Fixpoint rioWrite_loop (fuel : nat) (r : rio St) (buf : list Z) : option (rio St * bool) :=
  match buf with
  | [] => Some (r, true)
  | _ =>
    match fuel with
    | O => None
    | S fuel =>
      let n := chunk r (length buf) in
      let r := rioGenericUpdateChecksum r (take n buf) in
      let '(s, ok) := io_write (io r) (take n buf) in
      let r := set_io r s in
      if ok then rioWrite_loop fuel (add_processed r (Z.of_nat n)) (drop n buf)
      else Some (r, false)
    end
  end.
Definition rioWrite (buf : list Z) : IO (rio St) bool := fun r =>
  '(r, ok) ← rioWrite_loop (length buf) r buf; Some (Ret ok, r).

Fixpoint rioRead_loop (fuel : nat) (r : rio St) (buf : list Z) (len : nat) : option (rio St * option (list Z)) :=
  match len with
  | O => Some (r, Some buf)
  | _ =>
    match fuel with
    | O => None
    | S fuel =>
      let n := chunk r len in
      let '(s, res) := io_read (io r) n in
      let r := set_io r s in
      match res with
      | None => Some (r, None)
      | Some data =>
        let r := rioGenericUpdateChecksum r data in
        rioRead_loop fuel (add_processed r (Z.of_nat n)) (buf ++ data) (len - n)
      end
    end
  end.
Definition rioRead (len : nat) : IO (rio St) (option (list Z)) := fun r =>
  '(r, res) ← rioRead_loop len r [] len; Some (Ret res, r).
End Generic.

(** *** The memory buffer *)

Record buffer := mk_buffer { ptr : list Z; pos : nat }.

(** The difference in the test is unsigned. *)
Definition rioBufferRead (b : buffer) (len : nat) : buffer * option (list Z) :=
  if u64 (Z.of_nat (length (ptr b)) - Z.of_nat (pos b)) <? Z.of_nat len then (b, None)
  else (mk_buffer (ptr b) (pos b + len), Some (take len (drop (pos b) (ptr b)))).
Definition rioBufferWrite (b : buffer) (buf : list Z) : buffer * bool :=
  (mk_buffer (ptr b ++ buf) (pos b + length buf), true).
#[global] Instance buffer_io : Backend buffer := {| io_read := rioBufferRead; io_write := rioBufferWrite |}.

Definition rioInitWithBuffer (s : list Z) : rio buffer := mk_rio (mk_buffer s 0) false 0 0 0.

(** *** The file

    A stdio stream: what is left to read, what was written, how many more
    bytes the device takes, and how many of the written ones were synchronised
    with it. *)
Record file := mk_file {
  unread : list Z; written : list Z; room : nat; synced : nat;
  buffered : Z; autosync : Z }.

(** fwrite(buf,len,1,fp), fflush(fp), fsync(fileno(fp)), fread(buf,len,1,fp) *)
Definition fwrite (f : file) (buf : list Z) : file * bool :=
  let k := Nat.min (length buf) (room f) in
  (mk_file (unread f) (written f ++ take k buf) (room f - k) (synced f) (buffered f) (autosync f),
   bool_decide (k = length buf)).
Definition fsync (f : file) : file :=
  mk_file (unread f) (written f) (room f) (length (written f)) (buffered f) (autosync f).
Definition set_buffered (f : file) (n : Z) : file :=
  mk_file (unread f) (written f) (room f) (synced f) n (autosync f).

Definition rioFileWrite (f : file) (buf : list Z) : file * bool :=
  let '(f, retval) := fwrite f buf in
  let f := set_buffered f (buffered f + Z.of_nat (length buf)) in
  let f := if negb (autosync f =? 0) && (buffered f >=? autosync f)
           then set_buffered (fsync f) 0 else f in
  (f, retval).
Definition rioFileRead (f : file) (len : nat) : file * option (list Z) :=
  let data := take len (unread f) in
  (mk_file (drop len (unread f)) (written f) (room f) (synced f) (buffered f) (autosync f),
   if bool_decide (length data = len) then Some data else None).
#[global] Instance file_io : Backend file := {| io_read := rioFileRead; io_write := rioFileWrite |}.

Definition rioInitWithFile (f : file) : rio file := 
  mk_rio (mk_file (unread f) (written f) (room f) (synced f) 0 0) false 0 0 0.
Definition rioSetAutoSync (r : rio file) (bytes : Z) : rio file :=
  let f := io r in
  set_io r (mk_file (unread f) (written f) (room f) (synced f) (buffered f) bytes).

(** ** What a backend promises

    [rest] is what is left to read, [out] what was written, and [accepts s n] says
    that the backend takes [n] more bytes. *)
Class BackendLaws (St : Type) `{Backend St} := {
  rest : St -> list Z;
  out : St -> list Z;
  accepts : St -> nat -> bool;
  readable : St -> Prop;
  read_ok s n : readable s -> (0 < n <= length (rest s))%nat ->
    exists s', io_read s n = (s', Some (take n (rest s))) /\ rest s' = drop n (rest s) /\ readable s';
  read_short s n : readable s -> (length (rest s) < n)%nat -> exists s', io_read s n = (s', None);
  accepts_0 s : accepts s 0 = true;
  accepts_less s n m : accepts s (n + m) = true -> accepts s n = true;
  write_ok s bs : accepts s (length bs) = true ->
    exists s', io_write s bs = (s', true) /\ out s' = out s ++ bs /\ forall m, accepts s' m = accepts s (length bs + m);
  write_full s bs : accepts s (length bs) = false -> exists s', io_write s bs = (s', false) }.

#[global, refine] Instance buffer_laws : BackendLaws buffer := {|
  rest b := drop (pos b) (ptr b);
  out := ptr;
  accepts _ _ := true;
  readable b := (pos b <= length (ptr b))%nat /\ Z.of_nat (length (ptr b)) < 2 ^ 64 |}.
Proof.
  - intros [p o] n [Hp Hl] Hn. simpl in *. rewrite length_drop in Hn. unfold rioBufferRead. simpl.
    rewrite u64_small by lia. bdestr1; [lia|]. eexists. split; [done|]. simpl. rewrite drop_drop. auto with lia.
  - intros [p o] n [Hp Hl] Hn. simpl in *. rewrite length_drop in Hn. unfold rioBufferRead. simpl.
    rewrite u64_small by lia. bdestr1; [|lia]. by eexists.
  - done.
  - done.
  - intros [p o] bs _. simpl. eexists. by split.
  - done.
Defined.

* * *

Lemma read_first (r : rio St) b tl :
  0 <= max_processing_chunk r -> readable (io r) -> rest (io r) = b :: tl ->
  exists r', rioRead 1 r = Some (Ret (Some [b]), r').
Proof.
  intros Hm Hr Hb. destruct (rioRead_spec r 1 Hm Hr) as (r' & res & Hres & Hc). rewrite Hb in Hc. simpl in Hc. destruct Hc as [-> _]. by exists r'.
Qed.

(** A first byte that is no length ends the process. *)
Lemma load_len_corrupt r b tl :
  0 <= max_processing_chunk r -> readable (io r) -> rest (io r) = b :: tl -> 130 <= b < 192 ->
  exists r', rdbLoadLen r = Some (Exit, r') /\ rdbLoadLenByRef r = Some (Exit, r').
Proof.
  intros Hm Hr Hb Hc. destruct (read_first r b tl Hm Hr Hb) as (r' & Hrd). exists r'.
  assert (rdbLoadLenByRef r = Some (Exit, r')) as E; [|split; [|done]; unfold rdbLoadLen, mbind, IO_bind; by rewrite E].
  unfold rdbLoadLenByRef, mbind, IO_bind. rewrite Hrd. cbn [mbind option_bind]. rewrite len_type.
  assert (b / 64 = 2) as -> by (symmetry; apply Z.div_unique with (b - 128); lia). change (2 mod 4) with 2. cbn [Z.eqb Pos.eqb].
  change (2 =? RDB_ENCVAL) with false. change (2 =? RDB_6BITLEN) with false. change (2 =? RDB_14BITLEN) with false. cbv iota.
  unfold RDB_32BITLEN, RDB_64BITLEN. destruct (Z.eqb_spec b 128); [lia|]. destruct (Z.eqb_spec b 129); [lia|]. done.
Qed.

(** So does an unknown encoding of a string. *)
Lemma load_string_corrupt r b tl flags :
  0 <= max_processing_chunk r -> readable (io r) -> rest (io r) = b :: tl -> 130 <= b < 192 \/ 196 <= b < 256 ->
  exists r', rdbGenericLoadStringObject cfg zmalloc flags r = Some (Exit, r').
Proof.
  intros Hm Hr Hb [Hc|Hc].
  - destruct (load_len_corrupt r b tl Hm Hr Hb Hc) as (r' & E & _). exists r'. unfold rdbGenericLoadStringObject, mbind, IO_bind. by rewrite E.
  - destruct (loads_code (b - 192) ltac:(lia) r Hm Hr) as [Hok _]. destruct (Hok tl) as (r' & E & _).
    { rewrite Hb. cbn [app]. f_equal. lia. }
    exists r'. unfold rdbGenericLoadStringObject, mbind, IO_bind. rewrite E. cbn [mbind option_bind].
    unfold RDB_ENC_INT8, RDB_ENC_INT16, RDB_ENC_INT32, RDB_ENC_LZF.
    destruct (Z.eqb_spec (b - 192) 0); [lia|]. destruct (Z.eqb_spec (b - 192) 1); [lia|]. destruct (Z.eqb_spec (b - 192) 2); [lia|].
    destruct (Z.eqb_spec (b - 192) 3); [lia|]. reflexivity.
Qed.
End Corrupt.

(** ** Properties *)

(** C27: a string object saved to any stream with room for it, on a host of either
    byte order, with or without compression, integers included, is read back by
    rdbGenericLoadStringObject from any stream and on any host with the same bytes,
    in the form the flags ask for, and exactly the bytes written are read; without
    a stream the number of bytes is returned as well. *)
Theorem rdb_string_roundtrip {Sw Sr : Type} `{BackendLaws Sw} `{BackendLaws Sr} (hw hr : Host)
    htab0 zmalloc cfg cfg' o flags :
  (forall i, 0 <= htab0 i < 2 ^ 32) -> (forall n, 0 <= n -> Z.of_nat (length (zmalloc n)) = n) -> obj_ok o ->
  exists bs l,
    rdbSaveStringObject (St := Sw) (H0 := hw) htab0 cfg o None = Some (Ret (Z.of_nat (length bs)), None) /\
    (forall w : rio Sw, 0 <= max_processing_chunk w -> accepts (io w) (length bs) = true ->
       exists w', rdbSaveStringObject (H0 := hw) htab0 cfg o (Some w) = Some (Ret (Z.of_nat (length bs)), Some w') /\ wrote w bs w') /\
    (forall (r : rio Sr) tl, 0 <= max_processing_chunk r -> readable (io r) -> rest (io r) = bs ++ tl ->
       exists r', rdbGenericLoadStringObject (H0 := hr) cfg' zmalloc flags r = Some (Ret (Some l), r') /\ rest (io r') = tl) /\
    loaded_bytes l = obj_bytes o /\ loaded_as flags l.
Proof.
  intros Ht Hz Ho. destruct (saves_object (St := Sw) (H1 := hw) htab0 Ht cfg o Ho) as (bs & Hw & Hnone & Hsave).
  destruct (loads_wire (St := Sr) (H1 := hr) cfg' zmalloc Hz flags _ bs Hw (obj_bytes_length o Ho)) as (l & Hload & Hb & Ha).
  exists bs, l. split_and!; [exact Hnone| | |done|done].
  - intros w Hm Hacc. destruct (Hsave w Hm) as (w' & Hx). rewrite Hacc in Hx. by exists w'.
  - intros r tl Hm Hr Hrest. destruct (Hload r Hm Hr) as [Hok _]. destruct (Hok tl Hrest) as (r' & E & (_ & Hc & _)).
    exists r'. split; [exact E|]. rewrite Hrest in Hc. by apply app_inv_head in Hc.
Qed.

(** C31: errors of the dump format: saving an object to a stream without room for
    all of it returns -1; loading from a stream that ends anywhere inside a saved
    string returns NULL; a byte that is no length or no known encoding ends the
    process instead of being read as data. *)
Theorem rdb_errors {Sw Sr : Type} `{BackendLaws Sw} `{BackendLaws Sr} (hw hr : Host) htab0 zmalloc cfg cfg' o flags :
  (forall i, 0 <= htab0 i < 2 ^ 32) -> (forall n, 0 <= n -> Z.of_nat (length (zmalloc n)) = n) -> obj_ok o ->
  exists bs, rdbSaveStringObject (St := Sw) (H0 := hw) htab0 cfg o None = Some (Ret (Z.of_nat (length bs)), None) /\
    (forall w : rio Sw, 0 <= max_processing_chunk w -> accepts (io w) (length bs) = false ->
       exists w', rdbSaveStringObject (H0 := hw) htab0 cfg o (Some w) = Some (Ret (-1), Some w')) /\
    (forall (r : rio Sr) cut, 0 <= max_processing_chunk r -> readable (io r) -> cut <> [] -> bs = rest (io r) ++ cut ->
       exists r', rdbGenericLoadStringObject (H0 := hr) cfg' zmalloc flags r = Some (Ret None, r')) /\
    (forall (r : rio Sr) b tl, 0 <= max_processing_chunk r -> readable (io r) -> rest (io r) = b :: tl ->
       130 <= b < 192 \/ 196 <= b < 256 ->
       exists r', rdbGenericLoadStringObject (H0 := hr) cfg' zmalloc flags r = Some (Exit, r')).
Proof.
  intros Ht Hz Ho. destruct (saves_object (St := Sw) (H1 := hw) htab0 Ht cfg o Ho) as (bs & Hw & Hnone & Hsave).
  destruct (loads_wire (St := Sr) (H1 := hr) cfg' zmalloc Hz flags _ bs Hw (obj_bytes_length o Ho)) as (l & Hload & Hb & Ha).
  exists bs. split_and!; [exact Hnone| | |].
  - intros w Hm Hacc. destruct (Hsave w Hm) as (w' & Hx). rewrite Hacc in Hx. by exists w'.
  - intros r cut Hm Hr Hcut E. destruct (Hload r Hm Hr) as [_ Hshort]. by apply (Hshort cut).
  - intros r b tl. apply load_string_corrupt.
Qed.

==

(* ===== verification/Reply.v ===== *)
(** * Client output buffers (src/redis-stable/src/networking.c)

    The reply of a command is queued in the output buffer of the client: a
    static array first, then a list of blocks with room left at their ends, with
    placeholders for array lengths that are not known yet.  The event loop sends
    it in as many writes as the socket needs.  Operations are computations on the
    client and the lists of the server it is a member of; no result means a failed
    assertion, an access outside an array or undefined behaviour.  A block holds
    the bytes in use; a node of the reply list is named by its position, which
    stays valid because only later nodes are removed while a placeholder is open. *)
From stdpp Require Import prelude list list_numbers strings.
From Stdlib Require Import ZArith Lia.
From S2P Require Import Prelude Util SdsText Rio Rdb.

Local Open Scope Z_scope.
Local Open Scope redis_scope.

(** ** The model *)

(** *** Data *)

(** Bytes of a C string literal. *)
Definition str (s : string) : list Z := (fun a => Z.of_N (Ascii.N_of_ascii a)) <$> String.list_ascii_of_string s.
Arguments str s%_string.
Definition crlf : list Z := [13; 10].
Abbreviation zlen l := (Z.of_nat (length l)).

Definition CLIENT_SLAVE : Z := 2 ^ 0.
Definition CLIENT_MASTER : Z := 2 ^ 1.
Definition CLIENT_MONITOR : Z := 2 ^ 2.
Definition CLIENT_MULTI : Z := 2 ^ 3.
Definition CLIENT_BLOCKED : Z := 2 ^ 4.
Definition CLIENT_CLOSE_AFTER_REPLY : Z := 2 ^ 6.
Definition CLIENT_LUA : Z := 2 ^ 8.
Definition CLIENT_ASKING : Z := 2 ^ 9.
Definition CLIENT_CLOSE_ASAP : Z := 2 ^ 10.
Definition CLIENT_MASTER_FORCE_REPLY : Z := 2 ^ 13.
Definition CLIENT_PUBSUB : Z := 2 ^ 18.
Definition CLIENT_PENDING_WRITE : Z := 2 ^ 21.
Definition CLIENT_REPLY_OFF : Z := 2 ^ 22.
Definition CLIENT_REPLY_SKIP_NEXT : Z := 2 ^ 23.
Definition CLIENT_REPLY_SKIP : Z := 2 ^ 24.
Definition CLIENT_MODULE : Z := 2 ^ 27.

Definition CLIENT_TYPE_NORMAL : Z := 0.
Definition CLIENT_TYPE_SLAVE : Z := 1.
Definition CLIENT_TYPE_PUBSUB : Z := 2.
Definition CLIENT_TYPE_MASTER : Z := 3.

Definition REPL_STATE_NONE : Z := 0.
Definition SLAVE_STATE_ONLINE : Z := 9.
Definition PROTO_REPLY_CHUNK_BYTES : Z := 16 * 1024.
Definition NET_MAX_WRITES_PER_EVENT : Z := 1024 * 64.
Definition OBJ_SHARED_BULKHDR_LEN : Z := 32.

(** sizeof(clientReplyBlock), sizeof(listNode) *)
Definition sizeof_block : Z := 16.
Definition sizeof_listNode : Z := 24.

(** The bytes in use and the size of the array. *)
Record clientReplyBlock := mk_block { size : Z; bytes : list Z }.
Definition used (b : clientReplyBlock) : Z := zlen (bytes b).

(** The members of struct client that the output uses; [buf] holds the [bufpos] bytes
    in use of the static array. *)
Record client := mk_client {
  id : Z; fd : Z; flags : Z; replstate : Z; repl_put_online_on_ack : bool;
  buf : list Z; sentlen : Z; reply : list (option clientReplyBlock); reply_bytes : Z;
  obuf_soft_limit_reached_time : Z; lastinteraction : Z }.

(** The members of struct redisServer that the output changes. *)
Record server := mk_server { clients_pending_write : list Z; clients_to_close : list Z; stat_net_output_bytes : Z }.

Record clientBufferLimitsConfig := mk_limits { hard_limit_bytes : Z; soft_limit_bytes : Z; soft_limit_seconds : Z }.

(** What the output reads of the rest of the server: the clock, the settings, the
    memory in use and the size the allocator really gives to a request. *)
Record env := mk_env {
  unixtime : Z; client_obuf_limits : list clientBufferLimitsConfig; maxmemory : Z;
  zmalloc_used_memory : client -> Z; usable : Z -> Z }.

• **WORK TASK**
Your task is to retype the entries verbatim, starting with the line that holds "Fixpoint rioWrite_loop (fuel" and stopping after the line that holds "(Ret res, r).".

• **ANSWER SPACE**
Fixpoint rioWrite_loop (fuel : nat) (r : rio St) (buf : list Z) : option (rio St * bool) :=
  match buf with
  | [] => Some (r, true)
  | _ =>
    match fuel with
    | O => None
    | S fuel =>
      let n := chunk r (length buf) in
      let r := rioGenericUpdateChecksum r (take n buf) in
      let '(s, ok) := io_write (io r) (take n buf) in
      let r := set_io r s in
      if ok then rioWrite_loop fuel (add_processed r (Z.of_nat n)) (drop n buf)
      else Some (r, false)
    end
  end.
Definition rioWrite (buf : list Z) : IO (rio St) bool := fun r =>
  '(r, ok) ← rioWrite_loop (length buf) r buf; Some (Ret ok, r).

Fixpoint rioRead_loop (fuel : nat) (r : rio St) (buf : list Z) (len : nat) : option (rio St * option (list Z)) :=
  match len with
  | O => Some (r, Some buf)
  | _ =>
    match fuel with
    | O => None
    | S fuel =>
      let n := chunk r len in
      let '(s, res) := io_read (io r) n in
      let r := set_io r s in
      match res with
      | None => Some (r, None)
      | Some data =>
        let r := rioGenericUpdateChecksum r data in
        rioRead_loop fuel (add_processed r (Z.of_nat n)) (buf ++ data) (len - n)
      end
    end
  end.
Definition rioRead (len : nat) : IO (rio St) (option (list Z)) := fun r =>
  '(r, res) ← rioRead_loop len r [] len; Some (Ret res, r).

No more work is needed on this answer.